Why the Rebalance Really Matters Now | ETF Trends

I am not a fan of ad-hoc. I’ve never been someone to just throw my itinerary out the window just because of a hiccup in the schedule.  Plans exist to give us guidance when emotion would otherwise take over. And no, I’m not talking about reopening the country, I’m talking about how you manage a portfolio.

S&P Dow Jones announced a month ago that it was basically doing the opposite.  They announced that due to market volatility, all of the regular quarterly work that gets done inside its many equity indexes would be postponed.  We now know that depending on the index, all this stuff will get done either on April 27th or June 22nd.  Honestly, this strikes me as nothing short of madness.  The entire point of indexing is to remove the element of human judgment and emotion from your investing behavior.  If a stock drops below your lower bound, it gets the boot, and something else gets a shot. That’s how it’s supposed to work.
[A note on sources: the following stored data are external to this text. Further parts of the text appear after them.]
(** A step of the others that keeps the world and what is owed. *)
Lemma sound_watch ws y :
  WatchSet.ws_ok ws → sound y →
  (∀ ch, channel (sh_waiter y) = Some ch → follows ch (sh_watch y) ws) →
  (∀ ch, unwatched (sh_watch y) ch → unwatched ws ch) →
  sound (with_watch ws y).
Proof.
  intros Hok Hs Hf Hun.
  assert (∀ ch, channel (sh_waiter y) = Some ch → coming y ch → coming (with_watch ws y) ch) as Hcome.
  { intros ch Hch [Hn|Ho]; [left|by right]. by apply (fo_notified _ _ _ (Hf ch Hch)). }
  constructor; cbn [sh_waiter sh_watch sh_world with_watch]; [done| | | |apply Hs|].
  - intros ch Hch. destruct (so_channel _ Hs ch Hch) as [Hr|Hn];
      [by apply (fo_registered _ _ _ (Hf ch Hch))|].
    right. by apply (fo_notified _ _ _ (Hf ch Hch)).
  - intros ch Hp He. apply Hcome; [by destruct Hp as [-> | ->]|by apply (so_ended _ Hs)].
  - intros ch Hp He. apply Hcome; [by rewrite Hp|by apply (so_invalid _ Hs)].
  - intros ch r Hp. apply Hun. by eapply so_gone.
Qed.
Lemma others_sound y y' : sound y → others y y' → sound y'.
Proof.
  intros Hs Ho. pose proof (so_watch _ Hs) as Hok. destruct Ho as [y w owed Hsub He Hi|y run|y c ws Hc Hcl|y run|y run c Hc|y].
  - assert (∀ ch, coming y ch → coming (mkShared w (sh_watch y) owed (sh_canceled y) (sh_waiter y)) ch) as Hcome.
    { intros ch [Hn|Ho]; [by left|right; by apply Hsub]. }
    constructor; cbn [sh_waiter sh_watch sh_world]; [done|apply Hs| | |apply Hs|apply Hs].
    + intros ch Hp [Hend|Hin]%He; [|by right]. by apply Hcome, (so_ended _ Hs).
    + intros ch Hp [Hend|Hin]%Hi; [|by right]. by apply Hcome, (so_invalid _ Hs).
  - assert (∀ ch, channel (sh_waiter y) = Some ch → coming y ch →
      coming (mkShared (sh_world y) (WatchSet.Notify (sh_watch y) run) (sh_owed y ∖ {[run]}) (sh_canceled y)
        (sh_waiter y)) ch) as Hcome.
    { intros ch Hch [Hn|Ho]; [left; by apply (fo_notified _ _ _ (Notify_follows _ _ _))|].
      destruct (decide (run = id)) as [->|Hne]; [left|right; cbn; set_solver].
      by apply Notify_notifies, (so_channel _ Hs). }
    destruct (sound_watch (WatchSet.Notify (sh_watch y) run) y) as [H1 H2 _ _ H5 H6];
      [by apply WatchSet.Notify_ok|done|intros; apply Notify_follows|intros ch; by apply Notify_follows|].
    constructor; cbn [sh_waiter sh_watch sh_world]; [done|exact H2| | |exact H5|exact H6].
    + intros ch Hp He. apply Hcome; [by destruct Hp as [-> | ->]|by apply (so_ended _ Hs)].
    + intros ch Hp He. apply Hcome; [by rewrite Hp|by apply (so_invalid _ Hs)].
  - apply sound_watch; [by eapply WatchSet.close_ok|done|intros ch _; by eapply close_follows|].
    intros ch. by apply (close_follows _ _ c).
  - apply sound_watch; [by apply WatchSet.Watch_ok|done|intros ch _; apply Watch_follows|].
    intros ch. apply Watch_follows.
  - apply sound_watch; [by apply WatchSet.cancel_ok|done| |intros ch; apply cancel_unwatched_still].
    intros ch Hch. apply cancel_follows; [done|congruence].
  - by destruct Hs.
Qed.
Lemma turn_sound sel y y' : sound y → wait_turn sel y = Some y' → sound y'.
Proof.
  intros Hs. pose proof (so_watch _ Hs) as Hok. unfold wait_turn.
  destruct (sh_waiter y) as [|ch|ch|ch|ch r|ch r] eqn:Hp.
  - destruct (WatchSet.Watch (sh_watch y) id) as [ws ch] eqn:Hw. intros [= <-].
    assert (WatchSet.ws_ok ws) as Hok' by (pose proof (WatchSet.Watch_ok _ id Hok) as Ho; by rewrite Hw in Ho).
    constructor; cbn; try done; [|by intros ? [|]].
    intros ? [= <-]. left. injection Hw as <- <-. eexists. split; [apply lookup_insert_eq|set_solver].
  - intros [= <-]. pose proof (so_channel _ Hs ch) as Hch. rewrite Hp in Hch.
    destruct (GetRunHead (w_store (sh_world y)) id) as [rec|e] eqn:Hg; [destruct (Terminal rec) eqn:Ht|];
      constructor; cbn; try done; try (by intros ? [|]); try (by intros ? [= <-]; apply Hch).
    intros ch' [[= <-]|[=]]. unfold ended. cbn. by rewrite Hg, Ht.
  - intros [= <-]. pose proof (so_channel _ Hs ch) as Hch. rewrite Hp in Hch.
    pose proof (so_ended _ Hs ch (or_introl Hp)) as He.
    destruct (w_invalid (sh_world y) !! id) as [ie|] eqn:Hi; [|destruct in_attempt eqn:Ha];
      constructor; cbn; try done; try (by intros ? [|]); try (by intros ? [= <-]; apply Hch).
    + intros ch' [[=]|[= <-]]. exact He.
    + intros ch' [= <-]. unfold invalid. cbn. rewrite Hi. by intros [].
  - pose proof (so_channel _ Hs ch) as Hch. rewrite Hp in Hch.
    destruct sel; repeat case_match; try done; intros [= <-];
      constructor; cbn; try done; try (by intros ? [|]); by intros ? [= <-]; apply Hch.
  - intros [= <-]. pose proof (so_channel _ Hs ch) as Hch. rewrite Hp in Hch. specialize (Hch eq_refl).
    constructor; cbn; try done; try (by intros ? [|]); [by apply WatchSet.cancel_ok|].
    intros ch' r' [= <- <-]. by apply cancel_unwatched.
  - done.
Qed.
Lemma among_sound y y' : sound y → rtc among y y' → sound y'.
Proof.
  intros Hs Hst. induction Hst as [|y y1 y2 Hst _ IH]; [done|]. apply IH.
  destruct Hst; [by eapply turn_sound|by eapply others_sound].
Qed.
I get the position that the index providers are in. If they’d gone ahead, they risked adding a lot of churn to their indexes, potentially exacerbating volatility in the specifically affected stocks. But that’s not really their thing to worry about.  What they’re supposed to do is deliver a pattern of returns based on a set of rules.

And this is the same position that Advisors were in coming into the end of the quarter. Sitting on enormous equity losses in just a few weeks, advisors who had a plan to do quarterly rebalances had a choice: stick to the plan, and sell the best performing asset in their clients’ portfolios (bonds, most likely) to buy the most uncertain, unpredictable and downtrodden asset class (equities), amid monster volatility.

And yet, it was the right move.  As I covered last week, we can be pretty sure the rebalance happened, on average, because we saw $1.7b come out of bond ETFs and $4.4b go into equity ETFs in the week of trading crossing March 31st.  I applaud folks who stuck to the plan.  And their clients should too.

To prove it, we looked at a too-simple yet convenient 60/40 portfolio allocation, using the SPDR S&P 500 Trust (SPY) and the iShares Core U.S. Aggregate Bond ETF (AGG) as our proxies. Here’s what the performance of that portfolio looks like to date, assuming you went ahead and did the rebalance right at the end of June.

Source: YCharts.com

I’ll save you the squinting; you’d be down 5.58%.  Not brilliant, but you’re not doing to bad compared to the S&P 500 itself. But what if you hadn’t rebalanced two weeks ago at the end of March? What if you set your target weights on January 1st and just let it ride?

Source: YCharts.com

You’d be down over 9%. Is this life-changing? Of course not.  But this is a “free” 4% for merely doing what you planned to do all along, realized in two weeks. I’m not holding this up as sophisticated quant analysis, but that’s also the point: this isn’t rocket science.  The whole point of scheduled rebalances is to put yourself in a position to capture mean reversion over long periods, and to keep your portfolio being wildly out of balance and over-invested in high-performing assets with the potential for collapse.

That’s the point of index rebalance and reconstitution rules too.  At least it’s supposed to be.

It will take another few months before we can do the analysis, but the moves made by S&P Dow Jones to simply ignore their own rule books because the market was surprising is sure to have unintended, random consequences.  By the third quarter, we’ll be able to look back and play a bit of “what if” on the headline indexes and see whether this was a good move or a bad move.

But it can be nothing but random, and randomness isn’t generally what I’m looking for in an index.